Data for review START

(** the loop over the leaf's keys, when it is found there or not *)
Lemma find_key_leaf l nl key : leaf_inv G (nmap (nodes_ t)) l nl ->
  exists o, BTree.find_key (keys nl) key 0 (Z.to_nat (bn_size nl)) = Ret o /\
    match o with
    | Some j => exists v, vec_at (values nl) j = Ret v /\ (list_to_map (ent G l) : imap) !! key = Some v
    | None => (list_to_map (ent G l) : imap) !! key = None
    end.
Proof.
  intros [[_ Hk Hv Hsz Hs] _ _ _]. rewrite Hk, Hv, Hsz, Nat2Z.id, find_key_spec, lookup_entries by done.
  destruct (list_find _ (ent G l)) as [[j x]|] eqn:Hf; eexists; (split; [done|]); simpl; [|done].
  apply list_find_Some in Hf as (Hj & _ & _). exists x.2. split; [|done]. unfold vec_at.
  rewrite (proj2 (Z.leb_le _ _)) by lia. replace (Z.to_nat (0 + Z.of_nat j)) with j by lia.
  by rewrite list_lookup_fmap, Hj.
Qed.

Lemma search_tree key : runs (BTree.search key) t (m !! key) t.
Proof.
  destruct (findLeaf_runs key) as (l & nl & Hrun & Hl0 & Hl & Ht & Hw & Hli).
  destruct (find_key_leaf l nl key Hli) as (o & Ho & Hm).
  rewrite (tv_map _ _ _ _ HT l nl key Hl Ht Hw). unfold BTree.search.
  eapply runs_bind; [exact Hrun|]. rewrite (proj2 (Z.ltb_ge _ _)) by done.
  eapply runs_bind; [by apply (node_at_nmap t l nl)|].
  eapply (runs_bind _ _ _ o t); [unfold runs, lift; by rewrite Ho|].
  destruct o as [j|]; [|by rewrite Hm]. destruct Hm as (v & Hv & ->).
  eapply (runs_bind _ _ _ v t); [unfold runs, lift; by rewrite Hv|]. done.
Qed.
End walk.

(** ** Insertion *)
(** The tree shows the map. *)
Record tree_shows (t : BPlusTree) (m : imap) : Prop := {
  ts_count : entryCount_ t = Z.of_nat (size m);
  ts_leaf : 2 <= maxLeafKeys_ t;
  ts_inner : 2 <= maxInternalKeys_ t;
  ts_root : (rootIdx_ t < 0 /\ m = ∅ /\ nodes_ t = []) \/
    ((exists G, tree_inv G (nmap (nodes_ t)) (rootIdx_ t) m) /\ full (nmap (nodes_ t)) /\
     weight (nmap (nodes_ t)) + 1 = 2 * Z.of_nat (size m) + Z.of_nat (length (nodes_ t)));
}.

Lemma put_entry_fields key v n n' : BTree.put_entry key v n = Ret n' ->
  parentIdx n' = parentIdx n /\ childIndices n' = childIndices n.
Proof.
  unfold BTree.put_entry. cbv zeta. destruct (vec_insert _ _ key); [|done..]. cbn [obind].
  destruct (vec_insert _ _ v); [|done..]. cbn [obind]. destruct (int_succ _); [|done..]. by intros [= <-].
Qed.

(** where a full leaf splits *)
Lemma leaf_halves_of (kvs : entries) : (2 <= length kvs)%nat ->
  exists e1 k w e2, kvs = e1 ++ (k, w) :: e2 /\ e1 <> [] /\ (Z.of_nat (length kvs) + 1) ÷ 2 = Z.of_nat (length e1).
Proof.
  intros H2. set (sp := Z.to_nat ((Z.of_nat (length kvs) + 1) ÷ 2)).
  assert (Hq : 2 * ((Z.of_nat (length kvs) + 1) ÷ 2) <= Z.of_nat (length kvs) + 1 <
               2 * ((Z.of_nat (length kvs) + 1) ÷ 2) + 2).
  { rewrite Z.quot_div_nonneg by lia. pose proof (Z.div_mod (Z.of_nat (length kvs) + 1) 2).
    pose proof (Z.mod_pos_bound (Z.of_nat (length kvs) + 1) 2). lia. }
  destruct (lookup_lt_is_Some_2 kvs sp) as [[k w] Hk]; [lia|].
  exists (take sp kvs), k, w, (drop (S sp) kvs). split; [symmetry; by apply take_drop_middle|].
  split; [|rewrite length_take; lia]. intros E. apply (f_equal length) in E. rewrite length_take in E. simpl in E. lia.
Qed.

Section into_leaf.
Context (grow : nat -> nat) (t : BPlusTree) (G : ghost) (m : imap) (i key : Z) (v : RID) (n n1 : BPlusNode) (pre post : entries).
Let h := nmap (nodes_ t).
Let h1 := <[i := n1]> h.
Let G1 := entry_ghost G i key v pre post.
Context (HT1 : tree_inv G1 h1 (rootIdx_ t) (<[key := v]> m)) (Hfull : full h).
Context (Hw : weight h + 1 = 2 * Z.of_nat (size m) + Z.of_nat (length (nodes_ t))) (Hnone : m !! key = None).
Context (Hn : h !! i = Some n) (Ht : bn_type n = LEAF) (Hkeys : length (keys n) = length (pre ++ post)).
Context (Hput : BTree.put_entry key v n = Ret n1) (Hl : leaf_holds n1 (pre ++ (key, v) :: post)).

Lemma entry_size : size h1 = length (nodes_ t).
Proof. unfold h1, h. rewrite <- (nmap_insert _ _ n1 _ Hn), nmap_size. apply length_insert. Qed.

Lemma entry_weight : full h1 /\
  weight h1 + 1 = 2 * Z.of_nat (size (<[key := v]> m)) + Z.of_nat (length (nodes_ t)).
Proof.
  assert (Hw1 : weight_of n1 = weight_of n + 2).
  { unfold weight_of. rewrite (lh_type _ _ Hl), Ht, (lh_keys _ _ Hl), Hkeys, length_fmap, !length_app. simpl. lia. }
  split; [apply full_insert; [done|]; pose proof (Hfull _ _ Hn); simpl in *; lia|].
  unfold h1. rewrite (weight_replace _ i _ n), map_size_insert_None by done. lia.
Qed.

Context (Hmax : 2 <= maxInternalKeys_ t) (Hint : 2 * Z.of_nat (size (<[key := v]> m)) <= INT_MAX).
Context (Hlong : (2 <= length (pre ++ (key, v) :: post))%nat).

(** The leaf is cut at [k], and the vector then holds both halves. *)
Section cut.
Context (ns : list BPlusNode) (e1 e2 : entries) (k : Z) (w : RID).
Let N := Z.of_nat (length (nodes_ t)).
Let a := left_leaf t n1 e1.
Let b := right_leaf t k w n1 e2.
Context (Ekvs : pre ++ (key, v) :: post = e1 ++ (k, w) :: e2) (He1 : e1 <> []).
Context (Hns : length ns = S (length (nodes_ t))) (Ens : nmap ns = <[N := b]> (<[i := a]> h)).

Lemma cut_index : i < N.
Proof. pose proof Hn as [_ ?%lookup_lt_Some]%nmap_lookup. pose proof Hn as [? _]%nmap_lookup. lia. Qed.
Lemma cut_fresh x : N <= x -> h1 !! x = None.
Proof. intros Hx. pose proof cut_index. unfold h1. rewrite lookup_insert_ne by lia. by apply nmap_fresh. Qed.
Lemma cut_holds : leaf_holds n1 (e1 ++ (k, w) :: e2).
Proof. by rewrite <- Ekvs. Qed.
Lemma cut_lookup : nmap ns !! i = Some a /\ nmap ns !! N = Some b /\
  forall x, x <> i -> x <> N -> nmap ns !! x = h1 !! x.
Proof.
  pose proof cut_index. rewrite Ens. split; [rewrite lookup_insert_ne by lia; apply lookup_insert_eq|].
  split; [apply lookup_insert_eq|]. intros x Hxi HxN. unfold h1. by rewrite !lookup_insert_ne.
Qed.

Lemma cut_splits : splits G1 i n1 k N a b e1 ((k, w) :: e2).
Proof.
  pose proof cut_holds as [Hlt Hlk Hlv Hls Hs]. apply key_sorted_app in Hs as (Hs1 & Hs2 & Hs12).
  left; [done|by split|by split| | | |done|done|done].
  - unfold G1, entry_ghost. simpl. by rewrite fn_lookup_insert.
  - intros x Hx. by apply (Hs12 x (k, w) Hx ltac:(by left)).
  - intros x Hx. apply key_sorted_cons in Hs2 as [_ Hs2]. apply elem_of_cons in Hx as [->|Hx]; [done|].
    specialize (Hs2 x Hx). simpl in Hs2. lia.
Qed.

Lemma cut_bounds : blt (iv G1 i).1 (Some k) /\ blt (Some k) (iv G1 i).2.
Proof.
  pose proof cut_holds as [Hlt _ _ _ Hs]. apply key_sorted_app in Hs as (_ & _ & Hs12).
  pose proof (leaf_node G1 h1 _ _ HT1 i n1 (lookup_insert_eq _ _ _) Hlt) as [_ _ Hw1 _].
  assert (Hent : ent G1 i = e1 ++ (k, w) :: e2) by (unfold G1, entry_ghost; simpl; by rewrite fn_lookup_insert).
  rewrite Hent in Hw1. pose proof (Hw1 (k, w) ltac:(apply elem_of_app; right; by left)) as Hwk. clear -Hwk Hw1 He1 Hs12.
  destruct e1 as [|x e1']; [done|]. pose proof (Hw1 x ltac:(by left)) as Hwx.
  pose proof (Hs12 x (k, w) ltac:(by left) ltac:(by left)) as Hxk. clear -Hwk Hwx Hxk. simpl in Hwk, Hxk. split; interval.
Qed.

Lemma cut_attached : exists G', attached G' (nmap ns) (rootIdx_ t) i k N (Z.of_nat (length ns)) (<[key := v]> m) /\
  (dep G' (rootIdx_ t) - dep G' i < S (length ns))%nat.
Proof.
  pose proof cut_index. destruct cut_lookup as (Hi2 & Hj2 & Ho2).
  destruct (attach G1 h1 (nmap ns) (rootIdx_ t) _ HT1 i N (Z.of_nat (length ns)) k n1 a b e1 ((k, w) :: e2))
    as (G' & Ha & Hdep); [apply lookup_insert_eq|apply cut_fresh; lia|apply cut_fresh; lia|lia|apply cut_splits
      |apply cut_bounds|apply cut_bounds|done..| | |].
  { intros x Hxi HxN. rewrite Ho2 by done. unfold moved_to. simpl. by destruct (h1 !! x). }
  { destruct entry_weight as [Hf1 Hw1]. apply (children_bound h1 (Z.of_nat (size (<[key := v]> m)))); [done| |done].
    rewrite entry_size. lia. }
  exists G'. split; [done|]. destruct (tv_root _ _ _ _ HT1) as (nt & Hnt & _).
  assert (forall x, N <= x -> rootIdx_ t <> x) as Hne by (intros x Hx E; rewrite E, cut_fresh in Hnt; done).
  rewrite !Hdep by (lia || apply Hne; lia). assert (Eh : nmap (nodes_ (put i n1 t)) = h1) by by apply (nmap_put t i n).
  assert (HTp : tree_inv G1 (nmap (nodes_ (put i n1 t))) (rootIdx_ (put i n1 t)) (<[key := v]> m)) by by rewrite Eh.
  pose proof (depth_bound (put i n1 t) G1 _ HTp) as Hb. unfold put in Hb. simpl in Hb. rewrite length_insert in Hb.
  change (dep G1 (rootIdx_ t)) with (dep G (rootIdx_ t)). lia.
Qed.

Lemma cut_weight : full (nmap ns) /\ weight (nmap ns) = weight h1.
Proof.
  pose proof cut_index. destruct cut_lookup as (Hi2 & Hj2 & Ho2). pose proof cut_holds as [Hlt Hlk _ _ _].
  assert (Ea : weight_of a = 2 * Z.of_nat (length e1)).
  { unfold weight_of, a, left_leaf. simpl. by rewrite Hlt, length_fmap. }
  assert (Eb : weight_of b = 2 * Z.of_nat (S (length e2))).
  { unfold weight_of, b, right_leaf. simpl. by rewrite length_fmap. }
  assert (En : weight_of n1 = 2 * Z.of_nat (length e1) + 2 * Z.of_nat (S (length e2))).
  { unfold weight_of. rewrite Hlt, Hlk, length_fmap, length_app. simpl. lia. }
  destruct (weight_split h1 (nmap ns) i N n1 a b) as [Hw2 Hf2];
    [apply lookup_insert_eq|apply cut_fresh; lia|done|done|intros x Hxi HxN; by rewrite Ho2|].
  assert (length e1 <> 0)%nat by by destruct e1. split; [apply Hf2; [apply entry_weight|lia..]|lia].
Qed.
End cut.

Lemma entry_nodes : Z.of_nat (length (nodes_ t)) < 2 * Z.of_nat (size (<[key := v]> m)).
Proof. destruct entry_weight as [Hf1 Hw1]. apply weight_full in Hf1. rewrite entry_size in Hf1. lia. Qed.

Data for review END

Of the lines above, output exactly those from the line bearing "eapply runs_bind; [by" through the line bearing "Lemma put_entry_fields key", inclusive.

* Answer section:
  eapply runs_bind; [by apply (node_at_nmap t l nl)|].
  eapply (runs_bind _ _ _ o t); [unfold runs, lift; by rewrite Ho|].
  destruct o as [j|]; [|by rewrite Hm]. destruct Hm as (v & Hv & ->).
  eapply (runs_bind _ _ _ v t); [unfold runs, lift; by rewrite Hv|]. done.
Qed.
End walk.

(** ** Insertion *)
(** The tree shows the map. *)
Record tree_shows (t : BPlusTree) (m : imap) : Prop := {
  ts_count : entryCount_ t = Z.of_nat (size m);
  ts_leaf : 2 <= maxLeafKeys_ t;
  ts_inner : 2 <= maxInternalKeys_ t;
  ts_root : (rootIdx_ t < 0 /\ m = ∅ /\ nodes_ t = []) \/
    ((exists G, tree_inv G (nmap (nodes_ t)) (rootIdx_ t) m) /\ full (nmap (nodes_ t)) /\
     weight (nmap (nodes_ t)) + 1 = 2 * Z.of_nat (size m) + Z.of_nat (length (nodes_ t)));
}.

Lemma put_entry_fields key v n n' : BTree.put_entry key v n = Ret n' ->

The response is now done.